[Exercise]
Among the entries below, how many lines contain the string "unit"? Only the number is wanted.

⁂

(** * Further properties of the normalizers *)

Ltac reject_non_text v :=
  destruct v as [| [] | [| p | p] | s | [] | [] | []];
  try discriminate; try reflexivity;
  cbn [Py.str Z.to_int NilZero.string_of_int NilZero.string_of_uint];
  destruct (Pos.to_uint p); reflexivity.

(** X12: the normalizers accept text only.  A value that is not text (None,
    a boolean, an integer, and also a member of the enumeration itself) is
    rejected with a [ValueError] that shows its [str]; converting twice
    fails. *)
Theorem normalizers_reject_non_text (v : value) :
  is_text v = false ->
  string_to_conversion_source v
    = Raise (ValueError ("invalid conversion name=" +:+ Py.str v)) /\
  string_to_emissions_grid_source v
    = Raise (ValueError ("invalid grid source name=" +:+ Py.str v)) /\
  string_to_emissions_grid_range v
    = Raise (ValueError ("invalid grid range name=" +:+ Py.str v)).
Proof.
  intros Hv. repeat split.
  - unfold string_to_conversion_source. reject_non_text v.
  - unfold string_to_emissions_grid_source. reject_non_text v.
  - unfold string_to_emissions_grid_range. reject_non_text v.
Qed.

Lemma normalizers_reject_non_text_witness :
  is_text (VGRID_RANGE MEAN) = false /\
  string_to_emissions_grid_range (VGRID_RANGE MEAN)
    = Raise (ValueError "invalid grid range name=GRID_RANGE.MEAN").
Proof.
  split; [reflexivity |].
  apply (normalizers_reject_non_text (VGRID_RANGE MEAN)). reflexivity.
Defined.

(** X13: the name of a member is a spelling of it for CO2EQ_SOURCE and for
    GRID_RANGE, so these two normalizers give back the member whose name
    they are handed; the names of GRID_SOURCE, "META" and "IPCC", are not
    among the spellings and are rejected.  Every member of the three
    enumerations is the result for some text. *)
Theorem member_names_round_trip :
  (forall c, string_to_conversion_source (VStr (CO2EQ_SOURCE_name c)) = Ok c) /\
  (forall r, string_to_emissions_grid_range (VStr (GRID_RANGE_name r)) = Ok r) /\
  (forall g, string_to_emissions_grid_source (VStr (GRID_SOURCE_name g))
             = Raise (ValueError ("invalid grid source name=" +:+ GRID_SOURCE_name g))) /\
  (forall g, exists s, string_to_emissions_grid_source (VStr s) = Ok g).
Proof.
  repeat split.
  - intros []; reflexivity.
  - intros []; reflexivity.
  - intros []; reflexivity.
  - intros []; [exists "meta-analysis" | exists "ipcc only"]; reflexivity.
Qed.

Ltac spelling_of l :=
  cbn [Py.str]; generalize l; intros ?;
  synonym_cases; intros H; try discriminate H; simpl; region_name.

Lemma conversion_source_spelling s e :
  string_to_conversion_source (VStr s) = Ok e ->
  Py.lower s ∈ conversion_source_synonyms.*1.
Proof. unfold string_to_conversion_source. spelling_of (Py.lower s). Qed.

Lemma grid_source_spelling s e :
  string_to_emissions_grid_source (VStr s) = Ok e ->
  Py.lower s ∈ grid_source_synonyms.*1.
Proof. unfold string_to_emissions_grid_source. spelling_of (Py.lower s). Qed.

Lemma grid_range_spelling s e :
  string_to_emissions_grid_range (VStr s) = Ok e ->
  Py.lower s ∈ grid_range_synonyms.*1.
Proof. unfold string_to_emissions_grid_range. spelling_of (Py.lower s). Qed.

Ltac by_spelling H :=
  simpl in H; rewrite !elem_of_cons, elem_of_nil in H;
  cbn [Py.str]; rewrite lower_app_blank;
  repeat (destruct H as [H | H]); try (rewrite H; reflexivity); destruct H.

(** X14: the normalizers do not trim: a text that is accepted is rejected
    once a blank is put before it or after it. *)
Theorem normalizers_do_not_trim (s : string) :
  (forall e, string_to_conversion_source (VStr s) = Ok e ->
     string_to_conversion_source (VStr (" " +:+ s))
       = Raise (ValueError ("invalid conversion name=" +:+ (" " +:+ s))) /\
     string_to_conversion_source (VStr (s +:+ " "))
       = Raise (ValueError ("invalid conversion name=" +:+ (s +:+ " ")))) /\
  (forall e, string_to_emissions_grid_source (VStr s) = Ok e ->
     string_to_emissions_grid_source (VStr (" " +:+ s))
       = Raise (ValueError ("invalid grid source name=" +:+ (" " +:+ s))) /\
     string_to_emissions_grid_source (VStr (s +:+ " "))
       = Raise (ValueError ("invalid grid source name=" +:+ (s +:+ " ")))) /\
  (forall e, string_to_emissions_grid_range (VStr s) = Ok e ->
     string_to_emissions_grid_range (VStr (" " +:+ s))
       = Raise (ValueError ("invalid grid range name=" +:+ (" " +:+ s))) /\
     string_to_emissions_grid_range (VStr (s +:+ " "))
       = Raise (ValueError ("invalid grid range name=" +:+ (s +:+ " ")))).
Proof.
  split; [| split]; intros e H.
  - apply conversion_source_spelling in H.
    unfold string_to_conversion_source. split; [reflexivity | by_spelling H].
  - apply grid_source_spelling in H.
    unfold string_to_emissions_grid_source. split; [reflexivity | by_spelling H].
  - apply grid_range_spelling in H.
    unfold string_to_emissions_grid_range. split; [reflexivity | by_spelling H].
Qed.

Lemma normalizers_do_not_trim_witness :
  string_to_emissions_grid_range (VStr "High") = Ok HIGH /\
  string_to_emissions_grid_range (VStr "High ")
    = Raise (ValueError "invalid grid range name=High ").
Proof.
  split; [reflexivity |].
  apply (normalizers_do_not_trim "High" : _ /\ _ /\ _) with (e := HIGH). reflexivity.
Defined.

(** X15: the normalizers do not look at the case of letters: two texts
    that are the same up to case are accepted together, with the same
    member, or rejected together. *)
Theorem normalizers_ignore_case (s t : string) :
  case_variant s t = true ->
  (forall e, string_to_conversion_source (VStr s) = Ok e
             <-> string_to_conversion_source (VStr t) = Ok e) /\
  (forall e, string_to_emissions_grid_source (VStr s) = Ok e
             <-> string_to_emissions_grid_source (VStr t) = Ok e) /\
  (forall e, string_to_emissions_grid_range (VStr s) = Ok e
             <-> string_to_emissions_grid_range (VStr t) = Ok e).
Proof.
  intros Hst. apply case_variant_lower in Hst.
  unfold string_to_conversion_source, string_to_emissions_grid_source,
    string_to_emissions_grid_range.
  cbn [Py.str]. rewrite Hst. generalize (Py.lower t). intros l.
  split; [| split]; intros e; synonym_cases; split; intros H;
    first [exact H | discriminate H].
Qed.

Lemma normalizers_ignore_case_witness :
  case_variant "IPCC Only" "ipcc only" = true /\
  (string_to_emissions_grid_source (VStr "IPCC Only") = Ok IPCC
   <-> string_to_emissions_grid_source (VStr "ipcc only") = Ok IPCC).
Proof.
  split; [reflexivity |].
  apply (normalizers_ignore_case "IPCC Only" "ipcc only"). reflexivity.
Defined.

⁂

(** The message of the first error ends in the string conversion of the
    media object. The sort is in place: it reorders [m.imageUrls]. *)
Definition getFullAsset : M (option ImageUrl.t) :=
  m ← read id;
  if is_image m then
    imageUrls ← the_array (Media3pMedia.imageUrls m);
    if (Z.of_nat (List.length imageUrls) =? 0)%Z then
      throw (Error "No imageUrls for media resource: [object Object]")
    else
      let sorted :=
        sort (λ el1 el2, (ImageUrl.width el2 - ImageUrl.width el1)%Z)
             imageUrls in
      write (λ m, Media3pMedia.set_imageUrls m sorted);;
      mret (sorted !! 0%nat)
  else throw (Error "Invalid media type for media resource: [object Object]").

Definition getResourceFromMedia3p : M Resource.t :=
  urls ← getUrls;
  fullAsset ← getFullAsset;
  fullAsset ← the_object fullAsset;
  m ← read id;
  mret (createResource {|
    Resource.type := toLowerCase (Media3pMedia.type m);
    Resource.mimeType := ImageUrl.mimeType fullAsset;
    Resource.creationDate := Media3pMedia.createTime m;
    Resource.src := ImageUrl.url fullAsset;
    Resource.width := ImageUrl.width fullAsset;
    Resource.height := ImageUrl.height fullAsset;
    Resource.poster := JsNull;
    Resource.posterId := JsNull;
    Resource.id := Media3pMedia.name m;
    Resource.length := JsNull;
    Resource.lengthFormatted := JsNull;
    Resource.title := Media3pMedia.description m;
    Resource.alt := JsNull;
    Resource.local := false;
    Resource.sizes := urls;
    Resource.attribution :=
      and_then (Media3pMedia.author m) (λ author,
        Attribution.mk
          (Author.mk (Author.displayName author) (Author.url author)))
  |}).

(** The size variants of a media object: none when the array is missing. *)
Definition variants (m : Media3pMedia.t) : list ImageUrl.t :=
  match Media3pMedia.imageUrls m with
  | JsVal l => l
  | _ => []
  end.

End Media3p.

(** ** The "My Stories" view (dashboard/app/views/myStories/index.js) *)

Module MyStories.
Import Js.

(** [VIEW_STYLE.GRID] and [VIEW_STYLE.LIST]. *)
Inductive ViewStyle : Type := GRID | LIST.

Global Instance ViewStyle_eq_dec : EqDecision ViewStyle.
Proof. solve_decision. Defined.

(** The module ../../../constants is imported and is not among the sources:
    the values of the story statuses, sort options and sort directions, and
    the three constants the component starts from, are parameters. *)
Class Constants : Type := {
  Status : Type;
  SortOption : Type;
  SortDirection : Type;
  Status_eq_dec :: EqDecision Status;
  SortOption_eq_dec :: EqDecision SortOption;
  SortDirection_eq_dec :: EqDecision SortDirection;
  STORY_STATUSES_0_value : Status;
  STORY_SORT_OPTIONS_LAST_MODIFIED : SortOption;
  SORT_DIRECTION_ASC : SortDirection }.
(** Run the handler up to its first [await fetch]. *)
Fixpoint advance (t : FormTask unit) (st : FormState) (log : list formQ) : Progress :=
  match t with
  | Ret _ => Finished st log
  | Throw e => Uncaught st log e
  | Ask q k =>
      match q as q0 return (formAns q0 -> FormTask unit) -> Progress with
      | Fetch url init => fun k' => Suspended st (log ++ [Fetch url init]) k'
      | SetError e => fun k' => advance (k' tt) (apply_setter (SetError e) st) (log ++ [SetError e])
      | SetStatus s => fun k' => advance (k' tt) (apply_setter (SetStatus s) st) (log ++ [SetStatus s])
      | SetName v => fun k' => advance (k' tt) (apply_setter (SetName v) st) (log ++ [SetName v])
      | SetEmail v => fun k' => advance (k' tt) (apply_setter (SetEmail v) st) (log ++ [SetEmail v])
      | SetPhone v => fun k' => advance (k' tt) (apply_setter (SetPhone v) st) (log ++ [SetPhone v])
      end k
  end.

⁂

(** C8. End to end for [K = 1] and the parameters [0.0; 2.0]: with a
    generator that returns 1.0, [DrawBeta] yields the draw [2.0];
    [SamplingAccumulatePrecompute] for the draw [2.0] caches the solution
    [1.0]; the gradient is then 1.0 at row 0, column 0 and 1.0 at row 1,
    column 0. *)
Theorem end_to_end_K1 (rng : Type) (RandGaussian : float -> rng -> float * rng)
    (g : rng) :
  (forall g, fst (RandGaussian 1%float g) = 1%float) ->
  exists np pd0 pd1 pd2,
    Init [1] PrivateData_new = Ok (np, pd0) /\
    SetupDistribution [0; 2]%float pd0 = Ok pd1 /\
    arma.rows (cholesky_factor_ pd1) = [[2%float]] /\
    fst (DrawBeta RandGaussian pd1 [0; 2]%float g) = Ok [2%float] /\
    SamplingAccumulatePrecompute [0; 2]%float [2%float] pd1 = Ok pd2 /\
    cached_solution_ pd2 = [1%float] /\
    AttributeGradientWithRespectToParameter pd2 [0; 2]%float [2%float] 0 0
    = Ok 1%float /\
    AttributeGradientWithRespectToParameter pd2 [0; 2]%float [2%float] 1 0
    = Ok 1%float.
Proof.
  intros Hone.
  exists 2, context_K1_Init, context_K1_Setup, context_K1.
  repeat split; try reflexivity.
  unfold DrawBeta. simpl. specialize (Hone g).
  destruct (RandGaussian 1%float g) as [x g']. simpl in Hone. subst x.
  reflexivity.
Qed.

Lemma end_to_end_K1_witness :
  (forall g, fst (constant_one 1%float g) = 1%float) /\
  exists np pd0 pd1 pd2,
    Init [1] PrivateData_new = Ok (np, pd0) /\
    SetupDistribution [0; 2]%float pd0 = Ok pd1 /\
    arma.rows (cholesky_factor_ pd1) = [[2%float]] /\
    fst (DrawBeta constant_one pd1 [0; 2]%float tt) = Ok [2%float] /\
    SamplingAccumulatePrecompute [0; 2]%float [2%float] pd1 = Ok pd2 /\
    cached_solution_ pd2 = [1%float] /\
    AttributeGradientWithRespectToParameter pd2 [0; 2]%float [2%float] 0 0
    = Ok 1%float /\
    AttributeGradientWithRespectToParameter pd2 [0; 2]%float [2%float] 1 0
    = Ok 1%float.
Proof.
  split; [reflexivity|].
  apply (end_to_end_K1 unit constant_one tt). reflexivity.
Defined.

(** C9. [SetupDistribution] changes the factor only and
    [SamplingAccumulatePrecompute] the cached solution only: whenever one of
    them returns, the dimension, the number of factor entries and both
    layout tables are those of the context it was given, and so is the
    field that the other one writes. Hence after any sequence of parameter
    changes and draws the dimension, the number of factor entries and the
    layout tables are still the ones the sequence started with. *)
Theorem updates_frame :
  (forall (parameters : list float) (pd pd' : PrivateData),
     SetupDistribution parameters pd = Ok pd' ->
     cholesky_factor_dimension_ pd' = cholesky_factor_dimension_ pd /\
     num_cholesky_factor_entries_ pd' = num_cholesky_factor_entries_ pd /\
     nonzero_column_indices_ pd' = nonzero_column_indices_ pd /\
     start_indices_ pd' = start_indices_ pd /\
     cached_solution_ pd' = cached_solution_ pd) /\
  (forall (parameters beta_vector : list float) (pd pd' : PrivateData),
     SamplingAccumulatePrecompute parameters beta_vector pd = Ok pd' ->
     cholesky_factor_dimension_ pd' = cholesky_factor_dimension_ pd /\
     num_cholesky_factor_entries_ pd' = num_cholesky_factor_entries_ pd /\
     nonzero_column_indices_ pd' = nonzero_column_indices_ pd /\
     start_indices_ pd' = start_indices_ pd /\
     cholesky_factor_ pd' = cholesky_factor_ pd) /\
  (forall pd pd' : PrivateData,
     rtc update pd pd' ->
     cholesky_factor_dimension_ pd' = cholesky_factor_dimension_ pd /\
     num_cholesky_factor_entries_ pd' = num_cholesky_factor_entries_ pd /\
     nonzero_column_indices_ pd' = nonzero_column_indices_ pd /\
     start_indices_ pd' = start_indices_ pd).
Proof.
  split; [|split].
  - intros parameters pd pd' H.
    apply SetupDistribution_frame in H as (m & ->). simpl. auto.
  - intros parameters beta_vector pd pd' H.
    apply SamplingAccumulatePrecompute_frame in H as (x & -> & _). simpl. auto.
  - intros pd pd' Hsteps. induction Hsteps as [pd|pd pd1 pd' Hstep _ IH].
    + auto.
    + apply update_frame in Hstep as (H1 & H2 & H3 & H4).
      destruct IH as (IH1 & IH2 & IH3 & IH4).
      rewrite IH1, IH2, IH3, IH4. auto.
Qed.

⁂

[Reply]
3